To steal a line from somebody else, “This is not your great-grandfather’s Sherlock Holmes.”
In fact, Watson himself may be onto something, because a major subplot in this mess of a movie is that Dr. Watson is engaged and preparing to move out of their digs at 221B Baker Street.
The fault, Dear Audience, lies with the writers and the director, Guy Ritchie, known for his rock-’em, sock-’em modern-day British crime-caper comedies, but most famous for being the recently divorced husband of Madonna.
When the movie opens, Holmes is in a foul mood, and Watson says to Mrs.
Hudson, the woman who keeps their rooms as tidy as she is allowed to, “He just needs another case, that’s all.”
The last case that Holmes had and presumably solved was three months ago, but before he acquires a new case, Holmes is invited to dinner in a restaurant with Watson and his fiancee, Mary, who insists that Holmes examine her at the table and tell her what his observations reveal about her.
To say that it doesn’t go well would be the understatement of the 19th century.
Holmes eventually gets a case that involves black magic, a midget, a plot to rule England and to reacquire the United States, and Holmes’s female nemesis, Irene Adler, played by the beautiful Rachel McAdams.
Yes, this movie is more like a James Bond adventure than a story about the Sherlock Holmes we have come to know, love, respect, and admire.
The movie is preposterous, the story is preposterous, the action scenes are preposterous, even the acting is preposterous.
And, unfortunately, the ending has all the earmarks of a sequel in the works.
SHERLOCK HOLMES is a silly deconstruction of the four novels and 56 short stories that we have read and loved.
I’m Dan Culberson and this is “Hotshots.”
“Bride Wars” First Thing Women Want
Jan 14th
First Thing Women Want
“Hotshots” looks at a movie!
BRIDE WARS is a silly chick flick that is NOT a romantic comedy, just a comedy.
However, the only people laughing in the audience when I attended were women, and some of them were laughing hysterically. (No pun intended.)
Starring Kate Hudson and Anne Hathaway, the story is about two best friends from childhood for the past 20 years who have been inseparable ever since they saw a wedding together at the Plaza Hotel in New York City.

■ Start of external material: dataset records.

Lemma session_commit_comm (st : table) (a b : Activity) (ps qs : list string) :
  store_ok st → a ∈ st → b ∈ st → name a ≠ name b →
  session_commit (set_participants qs b) (session_commit (set_participants ps a) st) =
  session_commit (set_participants ps a) (session_commit (set_participants qs b) st).
Proof.
  intros Hok Ha Hb Hne. unfold session_commit.
  rewrite <- !list_fmap_compose. apply list_fmap_ext. intros i r _. simpl.
  destruct (same_key r (set_participants ps a)) eqn:Ka;
    destruct (same_key r (set_participants qs b)) eqn:Kb; simpl;
    rewrite ?Ka, ?Kb; try done.
  - apply same_key_spec in Ka as (k & Hr & Hka).
    apply same_key_spec in Kb as (k' & Hr' & Hkb). simpl in *.
    assert (k' = k) as -> by congruence.
    exfalso. apply Hne. by rewrite (stored_key_unique st a b k).
  - replace (same_key (set_participants ps r) (set_participants qs b))
      with (same_key r (set_participants qs b)) by done.
    by rewrite Kb.
  - replace (same_key (set_participants qs r) (set_participants ps a))
      with (same_key r (set_participants ps a)) by done.
    by rewrite Ka.
Qed.

(** X13: signups and unregistrations for two different activity names do
    not interfere. Served in either order they leave the same table, and the
    rows that a lookup by the second name finds are the same before and after
    the request for the first, so the answer to each request does not depend
    on the order. *)
Theorem requests_for_different_names_commute (st : table) (r1 r2 : request)
    (n1 n2 : string) :
  store_ok st → target r1 = Some n1 → target r2 = Some n2 → n1 ≠ n2 →
  serve (serve st r1) r2 = serve (serve st r2) r1 ∧
  select_where_name n2 (serve st r1) = select_where_name n2 st ∧
  select_where_name n1 (serve st r2) = select_where_name n1 st.
Proof.
  intros Hok H1 H2 Hne.
  assert (select_where_name n2 (serve st r1) = select_where_name n2 st) as E2
    by (by eapply select_other_name_serve).
  assert (select_where_name n1 (serve st r2) = select_where_name n1 st) as E1
    by (by eapply select_other_name_serve).
  split; [|done].
  rewrite (serve_by_row r2 n2 (serve st r1) H2), E2.
  rewrite (serve_by_row r1 n1 (serve st r2) H1), E1.
  rewrite (serve_by_row r1 n1 st H1), (serve_by_row r2 n2 st H2).
  destruct (first (select_where_name n1 st)) as [a|] eqn:Ea;
    destruct (first (select_where_name n2 st)) as [b|] eqn:Eb; try done.
  destruct (new_participants r1 a) as [ps|];
    destruct (new_participants r2 b) as [qs|]; try done.
  apply first_select_elem in Ea as [Ha <-].
    apply first_select_elem in Eb as [Hb <-].
    by apply session_commit_comm.
Qed.

Lemma requests_for_different_names_commute_witness :
  serve (serve seeded (PostSignup "Chess Club" "new@mergington.edu"))
        (DeleteUnregister "Gym Class" "john@mergington.edu") =
  serve (serve seeded (DeleteUnregister "Gym Class" "john@mergington.edu"))
        (PostSignup "Chess Club" "new@mergington.edu").
Proof.
  apply (requests_for_different_names_commute seeded
           (PostSignup "Chess Club" "new@mergington.edu")
           (DeleteUnregister "Gym Class" "john@mergington.edu")
           "Chess Club" "Gym Class").
  - exact seeded_ok.
  - reflexivity.
  - reflexivity.
  - by_evaluation.
Defined.

(** ** Two rows of one name *)

(** The schema indexes [name] without making it unique. *)
Lemma select_absent (n : string) (st : table) :
  n ∉ name <$> st → select_where_name n st = [].
Proof.
  intros Hn. unfold select_where_name.
  induction st as [|r st IH]; [done|].
  rewrite fmap_cons, not_elem_of_cons in Hn. destruct Hn as [Hne Hn].
  rewrite filter_cons, decide_False by done. by apply IH.
Qed.

(** X14: in a table with a primary key where two rows carry the name [n],
    signup loads and rewrites the first of them while the listing shows the
    last: the signup succeeds, the first row gets the email, and the entry of
    [n] in the listing is the same as before. *)
Theorem duplicate_name_signup_not_listed (pre mid post : table) (A B : Activity)
    (n e : string) :
  Forall (λ r, is_Some (id r)) (pre ++ A :: mid ++ B :: post) →
  NoDup (id <$> pre ++ A :: mid ++ B :: post) →
  name A = n → name B = n → n ∉ name <$> pre → n ∉ name <$> post →
  e ∉ participants A →
  signup_for_activity n e (pre ++ A :: mid ++ B :: post) =
    (pre ++ set_participants (participants A ++ [e]) A :: mid ++ B :: post,
     Return ("Signed up " +:+ e +:+ " for " +:+ n)) ∧
  get_activities
    (pre ++ set_participants (participants A ++ [e]) A :: mid ++ B :: post) !! n =
    Some (details_of B) ∧
  get_activities (pre ++ A :: mid ++ B :: post) !! n = Some (details_of B).
Proof.
  intros Hkeys Hids HA HB Hpre Hpost He.
  assert (∀ X : Activity, name X = n →
            last (select_where_name n (pre ++ X :: mid ++ B :: post)) = Some B) as Hlast.
  { intros X HX. unfold select_where_name.
    rewrite filter_app, filter_cons, decide_True by done.
    rewrite filter_app, filter_cons, decide_True by done.
    fold (select_where_name n post). rewrite (select_absent n post Hpost).
    rewrite app_comm_cons, app_assoc. apply last_snoc. }
  split_and!.
  - unfold signup_for_activity, select_where_name.
    rewrite filter_app, filter_cons, decide_True by done.
    fold (select_where_name n pre). rewrite (select_absent n pre Hpre). simpl.
    apply py_in_false in He. rewrite He, py_list_or_empty_id. f_equal.
    rewrite (session_commit_insert_keys _ (length pre) A _ Hkeys Hids).
    + unfold py_append. rewrite insert_app_r_alt by done.
      by rewrite Nat.sub_diag.
    + by rewrite list_lookup_middle.
  - rewrite get_activities_lookup.
    by rewrite (Hlast (set_participants (participants A ++ [e]) A) HA).
  - rewrite get_activities_lookup. by rewrite (Hlast A HA).
Qed.

Lemma duplicate_name_signup_not_listed_witness :
  signup_for_activity "Chess Club" "x@y.z"
    ([] ++ mkActivity (Some 1%Z) "Chess Club" None None None []
        :: [] ++ mkActivity (Some 2%Z) "Chess Club" None None (Some 5%Z) ["a@b.c"]
        :: []) =
    ([] ++ mkActivity (Some 1%Z) "Chess Club" None None None ["x@y.z"]
        :: [] ++ mkActivity (Some 2%Z) "Chess Club" None None (Some 5%Z) ["a@b.c"]
        :: [],
     Return "Signed up x@y.z for Chess Club") ∧
  get_activities
    ([] ++ mkActivity (Some 1%Z) "Chess Club" None None None ["x@y.z"]
        :: [] ++ mkActivity (Some 2%Z) "Chess Club" None None (Some 5%Z) ["a@b.c"]
        :: []) !! "Chess Club" =
    Some (mkDetails None None (Some 5%Z) ["a@b.c"]) ∧
  get_activities
    ([] ++ mkActivity (Some 1%Z) "Chess Club" None None None []
        :: [] ++ mkActivity (Some 2%Z) "Chess Club" None None (Some 5%Z) ["a@b.c"]
        :: []) !! "Chess Club" =
    Some (mkDetails None None (Some 5%Z) ["a@b.c"]).
Proof.
  apply (duplicate_name_signup_not_listed [] [] []
           (mkActivity (Some 1%Z) "Chess Club" None None None [])
           (mkActivity (Some 2%Z) "Chess Club" None None (Some 5%Z) ["a@b.c"])
           "Chess Club" "x@y.z").
  - by_evaluation.
  - by_evaluation.
  - reflexivity.
  - reflexivity.
  - by_evaluation.
  - by_evaluation.
  - by_evaluation.
Defined.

So, all their lives they have dreamed and planned to have their own weddings at the Plaza and that each of them would be the maid of honor for the other one.
And then the complications ensue.
They both get engaged at about the same time, and so they meet together with Marion St. Claire, the most sought-after wedding planner in Manhattan, played by Candice Bergen.
Earlier, they had criticized a wedding, one of them saying, “It ain’t June,” and the other one adding, “And it ain’t the Plaza.”
So, they settle on two of the only three available dates in June, which is 3-1/2 months away, and here is where the complications ensue.
Marion’s assistant mistakenly books them both on the same date, and let the forced comedy for women begin.
I know what you’re thinking: “Are there any men in this movie?”
Yes, there are. Two fiances, a brother, and an assistant, but except for the assistant, the men are so nondescript that you can’t even tall them apart, and they have almost no role in the story.
And any men in the audience will start losing interest when the two women start fighting with each other. You see, guys would just split the check down the middle, have two separate weddings, order pizzas, and turn on the ball game.
Now, men would ask what is so funny about two brides fighting. Or sympathetic about their making up?
But then the movie isn’t over when you think it’s over. We get an added scene that is a ho-hum setup for a sequel.
BRIDE WARS is a chick flick times 2 that is apparently all about the first thing women want, which in the end might not be anything more than leading to a sequel that would be a chick flick times 4 about the second thing women want and named BABY WARS.
I’m Dan Culberson and this is “Hotshots.”